:: WHAT IS REQUIRED ::
In the entries below, find the line with "[assumption | | intros ?]" and the line with "apply preserves_gets; assumption"; give again those lines and every line between them, exactly.
========
Lemma preserves_zoom {T A} (x : T) (put : T -> St -> St) (m : M T A) :
  preserves anything m -> (forall x' s, R s (put x' s)) -> preserves R (zoom x put m).
Proof using Type.
  intros Hm Hput E ext s. unfold zoom.
  destruct (Hm E ext x) as [Hf _].
  destruct (m E ext x) as [[o ext1] x1]; cbn in *. split; [done | apply Hput].
Qed.
End Preserves.

(** One step of a preservation proof: peel a bind, a primitive or a branch. *)
Ltac pres_step :=
  lazymatch goal with
  | |- preserves _ (bind _ _) => apply preserves_bind; [assumption | | intros ?]
  | |- preserves _ (ret _) => apply preserves_ret; assumption
  | |- preserves _ (raise _) => apply preserves_raise; assumption
  | |- preserves _ (gets _) => apply preserves_gets; assumption
  | |- preserves _ (external _) => apply preserves_external; assumption
  | |- preserves _ (if ?c then _ else _) => destruct c
  | |- preserves _ (match ?c with _ => _ end) => destruct c
  | |- preserves _ (fun E => _ E) => unfold ret
  end.

(** The library calls touch neither the object nor the file. *)
Section Library.
Context {St : Type} (R : St -> St -> Prop).
Context (R_refl : forall s, R s s).
Context (R_trans : forall s1 s2 s3, R s1 s2 -> R s2 s3 -> R s1 s3).
(** The first socket fails, the page is hidden and shown again, the second
    socket opens, and then the timeout of the first failure fires: the open
    socket is closed and a third one is created. *)
Lemma reconnect_timer_replaces_socket_witness :
  let n0 := Connection.connectWebSocket (Connection.initial Scenario.t0 true) in
  let n1 :=
    Connection.onclose 1006
      (Connection.set_sockets (<[0%nat := Connection.CLOSED]>
                                 (Connection.sockets n0)) n0) in
  let n2 := Connection.onVisible n1 in
  let n3 :=
    Connection.onopen (Scenario.t0 + 5000)
      (Connection.set_sockets (<[1%nat := Connection.OPEN]>
                                 (Connection.sockets n2)) n2) in
  Connection.reachable n3
  /\ Connection.webSocket n3 = Some Connection.OPEN
  /\ Connection.sockets
       (Connection.reconnectCallback
          (Connection.set_timers (delete 0%nat (Connection.timers n3)) n3))
     = [Connection.CLOSED; Connection.CLOSING; Connection.CONNECTING].
Proof.
  intros n0 n1 n2 n3. split; [|split; [reflexivity|]].
  - eapply Connection.reach_step;
      [eapply Connection.reach_step;
         [eapply Connection.reach_step; [apply Connection.reach_load|]|]|].
    + exact (Connection.step_close 0 Connection.CONNECTING 1006 n0 eq_refl
               ltac:(discriminate)).
    + apply Connection.step_visible.
    + exact (Connection.step_open 1 (Scenario.t0 + 5000) n2 eq_refl).
  - exact (proj1 (proj2 (reconnect_timer_replaces_socket n3 0 60000 eq_refl))).
Defined.

(** ** The timer of the timeline *)

Lemma last_setLastCount (c : Z) (tl : list Timeline.Point)
    (p : Timeline.Point) :
  last tl = Some p ->
  last (Timeline.setLastCount c tl)
  = Some (Timeline.mkPoint (Timeline.p_timestamp p) c (Timeline.p_unit p)).
Proof.
  intros Hlast. destruct (last_Some tl p) as [(l' & ->) _]; [done|].
  unfold Timeline.setLastCount. rewrite length_app. simpl.
  replace (length l' + 1 - 1)%nat with (length l' + 0)%nat by lia.
  rewrite alter_app_r. simpl. by rewrite last_snoc.
Qed.

Lemma last_tail_snoc {A} (l : list A) (x y : A) :
  last l = Some y -> last (tail (l ++ [x])) = Some x.
Proof.
  destruct l as [|a l]; [done|]. intros _. simpl. apply last_snoc.
Qed.

Lemma getAttackCountForInterval_duration (now : Z) (d : Dashboard.State) :
  let duration :=
    Timeline.getDurationForInterval (Dashboard.timelineInterval d) in
  Dashboard.getAttackCountForInterval now d
  = Z.of_nat
      (length
         (List.filter
            (fun attack =>
               match timestamp attack with
               | Some t => (now - 2 * duration <? t) && (t <=? now - duration)
               | None => false
               end)
            (Dashboard.historyEvents d))).
Proof.
  unfold Dashboard.getAttackCountForInterval.
  by destruct (Dashboard.timelineInterval d).
Qed.

Lemma getAttackCountForCurrentInterval_duration (now : Z)
    (d : Dashboard.State) :
  let duration :=
    Timeline.getDurationForInterval (Dashboard.timelineInterval d) in
  Dashboard.getAttackCountForCurrentInterval now d
  = Z.of_nat
      (length
         (List.filter
            (fun attack =>
               match timestamp attack with
               | Some t => Timeline.roundDown duration now <=? t
               | None => false
               end)
            (Dashboard.historyEvents d))).
Proof.
  unfold Dashboard.getAttackCountForCurrentInterval, Timeline.roundDown.
  by destruct (Dashboard.timelineInterval d).
Qed.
========
:: FINISHED EXERCISE ::
  | |- preserves _ (bind _ _) => apply preserves_bind; [assumption | | intros ?]
  | |- preserves _ (ret _) => apply preserves_ret; assumption
  | |- preserves _ (raise _) => apply preserves_raise; assumption
  | |- preserves _ (gets _) => apply preserves_gets; assumption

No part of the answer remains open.